On Monday, TD Cowen initiated coverage on Sable Offshore Corp. (NYSE: SOC), assigning the stock an Outperform rating and setting a price target of $20.00. The firm highlighted the company's potential in offshore California production, noting the significant free cash flow (FCF) yields expected once shut-in production is restored.
Sable Offshore is seen as a pure-play opportunity in a promising reservoir, with the main challenge being the path to first production. TD Cowen anticipates that once full approval is granted, the focus will shift to de-risking the proven developed producing (PDP) reserves. This initial stage is crucial for setting the stage for future discussions on production growth.
The analyst from TD Cowen believes that even with the planned expansion, including over 80 electric submersible pump (ESP) installations, Sable Offshore is positioned to generate substantial free cash flow. This growth is expected to come while the company exploits over 100 identified step-out locations, which present additional opportunities for production increase.

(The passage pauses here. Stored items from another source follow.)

(* ===== verification/Wire.v ===== *)
(** * Across the wire

    What one program sends is what the next one accepts: the hotel's events
    pass the broadcast service's schema, the events of the broadcast service
    pass the web client's schema and read back as they were, and the hotel's
    answers pass the web client's schemas. *)

From S2P Require Import Prelude Json Zod JsString JsonText.
From S2P Require HotelDb HotelOutbound HotelReservation HotelRooms.
From S2P Require BroadcastTypes EventBus BroadcastRoutes.
From S2P Require Import WebTypes.

(** ** Broadcast to web client *)

Definition web_channel (c : BroadcastTypes.ChannelId) : WebTypes.ChannelId :=
  match c with
  | BroadcastTypes.Airport => Airport | BroadcastTypes.Hotel => Hotel
  | BroadcastTypes.Beach => Beach | BroadcastTypes.Crab => Crab
  | BroadcastTypes.Parrot => Parrot | BroadcastTypes.Broadcast => Broadcast
  | BroadcastTypes.ResortWide => ResortWide
  end.

Lemma show_web_channel c : show_channel (web_channel c) = BroadcastTypes.show_channel c.
Proof. by destruct c. Qed.

Definition web_event (e : BroadcastTypes.IslandEvent) : BroadcastEvent := {|
  b_id := Some (JStr (BroadcastTypes.id e)); b_channel := web_channel (BroadcastTypes.channel e);
  b_event_type := BroadcastTypes.show_event_type (BroadcastTypes.event_type e);
  b_message := BroadcastTypes.message e; b_sender := BroadcastTypes.sender e;
  b_guest_id := BroadcastTypes.guest_id e; b_guest_name := BroadcastTypes.guest_name e;
  b_data := BroadcastTypes.data e
|}.

Lemma conforms_unknown_record kvs : conforms (ZRecord ZUnknown) (JObj kvs) = true.
Proof. simpl. by induction kvs. Qed.
Lemma project_unknown_record kvs : project (ZRecord ZUnknown) (JObj kvs) = JObj kvs.
Proof. simpl. f_equal. induction kvs as [|[k v] kvs IH]; simpl; [done|]. by f_equal. Qed.

Lemma island_event_fields e :
  ∃ kvs, BroadcastTypes.island_event_json e = JObj kvs ∧
    jget "id" kvs = Some (JStr (BroadcastTypes.id e)) ∧
    jget "channel" kvs = Some (JStr (show_channel (web_channel (BroadcastTypes.channel e)))) ∧
    jget "event_type" kvs =
      Some (JStr (BroadcastTypes.show_event_type (BroadcastTypes.event_type e))) ∧
    jget "message" kvs = Some (JStr (BroadcastTypes.message e)) ∧
    jget "sender" kvs = Some (JStr (BroadcastTypes.sender e)) ∧
    jget "guest_id" kvs = JStr <$> BroadcastTypes.guest_id e ∧
    jget "guest_name" kvs = JStr <$> BroadcastTypes.guest_name e ∧
    jget "data" kvs = JObj <$> BroadcastTypes.data e.
Proof.
  eexists. split; [done|]. rewrite show_web_channel.
  destruct (BroadcastTypes.guest_id e), (BroadcastTypes.guest_name e), (BroadcastTypes.data e);
    done.
Qed.

(** Every event the service broadcasts satisfies the client's schema, and the
    client reads it as it was. *)
Lemma island_event_accepted e :
  conforms BroadcastEventSchema (BroadcastTypes.island_event_json e) = true ∧
  read_event (project BroadcastEventSchema (BroadcastTypes.island_event_json e)) =
    Some (web_event e).
Proof.
  destruct (island_event_fields e) as
    (kvs & -> & H1 & H2 & H3 & H4 & H5 & H6 & H7 & H8).
  unfold BroadcastEventSchema. rewrite conforms_object, project_object. cbn [negb orb].
  rewrite andb_true_r. cbn [fields_ok fields_data]. rewrite H1, H2, H3, H4, H5, H6, H7, H8.
  split.
  - destruct (BroadcastTypes.channel e), (BroadcastTypes.guest_id e),
      (BroadcastTypes.guest_name e), (BroadcastTypes.data e);
      cbn -[conforms]; unfold field_ok; rewrite ?conforms_unknown_record; reflexivity.
  - destruct e as [i c t m s g n d]; cbn -[project]; destruct c, g, n, d as [d|];
      cbn -[project]; unfold field_data; rewrite ?project_unknown_record; reflexivity.
Qed.

(** The whole path: a frame carries one line of text, and a client that parses
    it and checks it has the event. *)
Definition client_decode (text : string) : option BroadcastEvent :=
  v ← JSON_parse text;
  if conforms BroadcastEventSchema v then read_event (project BroadcastEventSchema v) else None.

Lemma frame_decodes e :
  printable (BroadcastTypes.island_event_json e) →
  ∃ text, EventBus.frame e = "data: " +:+ text +:+ EventBus.newline +:+ EventBus.newline ∧
    Forall (λ c, 32 ≤ code c)%Z (chars text) ∧ client_decode text = Some (web_event e).
Proof.
  intros Hp. destruct (EventBus.frame_shape e) as (text & Hf & Hv & Hparse).
  exists text. split_and!; [done..|]. unfold client_decode. rewrite (Hparse Hp).
  destruct (island_event_accepted e) as [Hc Hr]. cbn [mbind option_bind]. by rewrite Hc.
Qed.

(** ** Hotel to broadcast *)

Lemma hotel_event_accepted e :
  conforms BroadcastTypes.HotelEventSchema (HotelOutbound.event_json e) = true.
Proof. reflexivity. Qed.

(** The event the broadcast service makes of what the hotel publishes. *)
Definition relayed (uuid : string) (ty : HotelOutbound.HotelBroadcastEventType)
    (e : HotelOutbound.HotelBroadcastEvent) : BroadcastTypes.IslandEvent := {|
  BroadcastTypes.id := uuid; BroadcastTypes.channel := BroadcastTypes.Hotel;
  BroadcastTypes.event_type :=
    match ty with
    | HotelOutbound.ReservationConfirmed => BroadcastTypes.HOTEL_CONFIRM
    | HotelOutbound.ReservationCancelled => BroadcastTypes.HOTEL_CANCEL
    end;
  BroadcastTypes.message := HotelOutbound.message e; BroadcastTypes.sender := "hotel";
  BroadcastTypes.guest_id := Some (HotelOutbound.guest_id e); BroadcastTypes.guest_name := None;
  BroadcastTypes.data := Some
    [("reservation_id", JStr (HotelOutbound.reservation_id e));
     ("room_type", JStr (HotelOutbound.show_room_type (HotelOutbound.ev_room_type e)));
     ("guest_count", JNum (NumZ (HotelOutbound.guest_count e)));
     ("check_in_day", JNum (NumZ (HotelOutbound.check_in_day e)));
     ("check_out_day", JNum (NumZ (HotelOutbound.check_out_day e)))]
|}.

(** Posted to the endpoint the hotel uses for it, a hotel event is accepted and
    broadcast on the hotel's channel with all its fields. *)
Lemma hotel_event_relayed `{Zod} ty e env auth uuid b :
  ∃ h, BroadcastRoutes.post_handler (HotelOutbound.getEndpointForEvent ty) = Some h ∧
    h env auth uuid (HotelOutbound.event_json e) b =
      (BroadcastRoutes.success, EventBus.broadcast (relayed uuid ty e) b).
Proof.
  destruct ty; (eexists; split; [reflexivity|]);
    unfold BroadcastRoutes.hotel_confirm, BroadcastRoutes.hotel_cancel, BroadcastRoutes.publish,
      BroadcastRoutes.parseBody;
    by rewrite (safeParse_success _ _ (hotel_event_accepted e)).
Qed.

(** *** Values that print faithfully *)

Lemma int4_printable z : HotelDb.fits_int4 z = true → printable_number (NumZ z) = true.
Proof.
  unfold HotelDb.fits_int4. rewrite bool_decide_eq_true. intros Hz. cbn.
  apply Z.ltb_lt. pose proof (Z.pow_le_mono_r 2 31 1024). lia.
Qed.

(** The integers of an event fit the columns they come from. *)
Definition int4_event (e : HotelOutbound.HotelBroadcastEvent) : Prop :=
  HotelDb.fits_int4 (HotelOutbound.guest_count e) = true ∧
  HotelDb.fits_int4 (HotelOutbound.check_in_day e) = true ∧
  HotelDb.fits_int4 (HotelOutbound.check_out_day e) = true.

Lemma hotel_event_printable e : int4_event e → printable (HotelOutbound.event_json e).
Proof.
  intros (H1%int4_printable & H2%int4_printable & H3%int4_printable).
  cbn -[printable_number]. split; [apply (bool_decide_unpack _); by vm_compute|].
  by rewrite H1, H2, H3.
Qed.

Lemma relayed_printable uuid ty e :
  int4_event e → printable (BroadcastTypes.island_event_json (relayed uuid ty e)).
Proof.
  intros (H1%int4_printable & H2%int4_printable & H3%int4_printable).
  cbn -[printable_number]. split; [apply (bool_decide_unpack _); by vm_compute|].
  rewrite H1, H2, H3. split_and!; try done. apply (bool_decide_unpack _). by vm_compute.
Qed.

(** ** Hotel to web client *)

(** The object literals the controllers answer with. *)
Definition reservation_json (o : HotelReservation.ReservationResponseDto) : json := JObj
  [("id", JStr (HotelReservation.o_id o)); ("guest_id", JStr (HotelReservation.o_guest_id o));
   ("room_id", JStr (HotelReservation.o_room_id o));
   ("room_type", JStr (HotelOutbound.show_room_type (HotelReservation.o_room_type o)));
   ("guest_count", JNum (NumZ (HotelReservation.o_guest_count o)));
   ("party_guest_ids", JArr (JStr <$> HotelReservation.o_party_guest_ids o));
   ("check_in_day", JNum (NumZ (HotelReservation.o_check_in_day o)));
   ("check_out_day", JNum (NumZ (HotelReservation.o_check_out_day o)));
   ("status", JStr (HotelOutbound.show_status (HotelReservation.o_status o)))].

Definition cancelled_json (o : HotelReservation.CancelReservationResponseDto) : json := JObj
  [("id", JStr (HotelReservation.x_id o));
   ("status", JStr (HotelOutbound.show_status (HotelReservation.x_status o)))].

Definition room_json (o : HotelRooms.RoomResponseDto) : json := JObj
  [("id", JStr (HotelRooms.l_id o));
   ("type", JStr (HotelOutbound.show_room_type (HotelRooms.l_type o)));
   ("capacity", JNum (NumZ (HotelRooms.l_capacity o)));
   ("price_per_night", JNum (NumZ (HotelRooms.l_price_per_night o)));
   ("current_guests", JNum (NumZ (HotelRooms.current_guests o)))].

Definition safe (z : Z) : Prop := (- max_safe_integer ≤ z ≤ max_safe_integer)%Z.

Lemma conforms_safe_int z : safe z → conforms ZInt (JNum (NumZ z)) = true.
Proof. intros. simpl. by apply bool_decide_eq_true. Qed.

Lemma fits_int4_safe z : HotelDb.fits_int4 z = true → safe z.
Proof.
  unfold HotelDb.fits_int4. rewrite bool_decide_eq_true. unfold safe, max_safe_integer. lia.
Qed.

Lemma conforms_room_type ty :
  conforms RoomTypeSchema (JStr (HotelOutbound.show_room_type ty)) = true.
Proof. by destruct ty. Qed.
Lemma conforms_status st :
  conforms ReservationStatusSchema (JStr (HotelOutbound.show_status st)) = true.
Proof. by destruct st. Qed.

Lemma reservation_accepted o :
  safe (HotelReservation.o_guest_count o) → safe (HotelReservation.o_check_in_day o) →
  safe (HotelReservation.o_check_out_day o) →
  conforms ReservationSchema (reservation_json o) = true.
Proof.
  intros H1%conforms_safe_int H2%conforms_safe_int H3%conforms_safe_int.
  assert (conforms ReservationSchema (reservation_json o) =
    conforms RoomTypeSchema (JStr (HotelOutbound.show_room_type (HotelReservation.o_room_type o))) &&
    (conforms ZInt (JNum (NumZ (HotelReservation.o_guest_count o))) &&
    (conforms ZInt (JNum (NumZ (HotelReservation.o_check_in_day o))) &&
    (conforms ZInt (JNum (NumZ (HotelReservation.o_check_out_day o))) &&
    (conforms ReservationStatusSchema
       (JStr (HotelOutbound.show_status (HotelReservation.o_status o))) && true)))) && true)
    as -> by reflexivity.
  by rewrite H1, H2, H3, conforms_room_type, conforms_status.
Qed.

Lemma room_accepted o :
  safe (HotelRooms.l_capacity o) → safe (HotelRooms.l_price_per_night o) →
  safe (HotelRooms.current_guests o) → conforms RoomSchema (room_json o) = true.
Proof.
  intros H1%conforms_safe_int H2%conforms_safe_int H3%conforms_safe_int.
  assert (conforms RoomSchema (room_json o) =
    conforms RoomTypeSchema (JStr (HotelOutbound.show_room_type (HotelRooms.l_type o))) &&
    (conforms ZInt (JNum (NumZ (HotelRooms.l_capacity o))) &&
    (conforms ZInt (JNum (NumZ (HotelRooms.l_price_per_night o))) &&
    (conforms ZInt (JNum (NumZ (HotelRooms.current_guests o))) && true))) && true)
    as -> by reflexivity.
  by rewrite H1, H2, H3, conforms_room_type.
Qed.

Lemma rooms_accepted l :
  Forall (λ o, safe (HotelRooms.l_capacity o) ∧ safe (HotelRooms.l_price_per_night o) ∧
    safe (HotelRooms.current_guests o)) l →
  conforms RoomsResponseSchema (JObj [("rooms", JArr (room_json <$> l))]) = true.
Proof.
  intros Hl.
  assert (conforms RoomsResponseSchema (JObj [("rooms", JArr (room_json <$> l))]) =
    forallb (conforms RoomSchema) (room_json <$> l) && true && true) as -> by reflexivity.
  rewrite !andb_true_r. apply forallb_forall. intros v Hv%list_elem_of_In.
  apply list_elem_of_fmap in Hv as (o & -> & Ho). rewrite Forall_forall in Hl.
  destruct (Hl o Ho) as (? & ? & ?). by apply room_accepted.
Qed.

Additionally, Sable Offshore's strategic positioning allows it to explore carbon capture and storage (CCS) opportunities offshore California. The company has plans to file for a class VI permit in 2025, which could enhance its profile in the growing field of CCS.
The $20 price target reflects the firm's confidence in Sable Offshore's ability to deliver on its production and free cash flow potential, as well as its prospects for future growth in both oil production and environmental initiatives.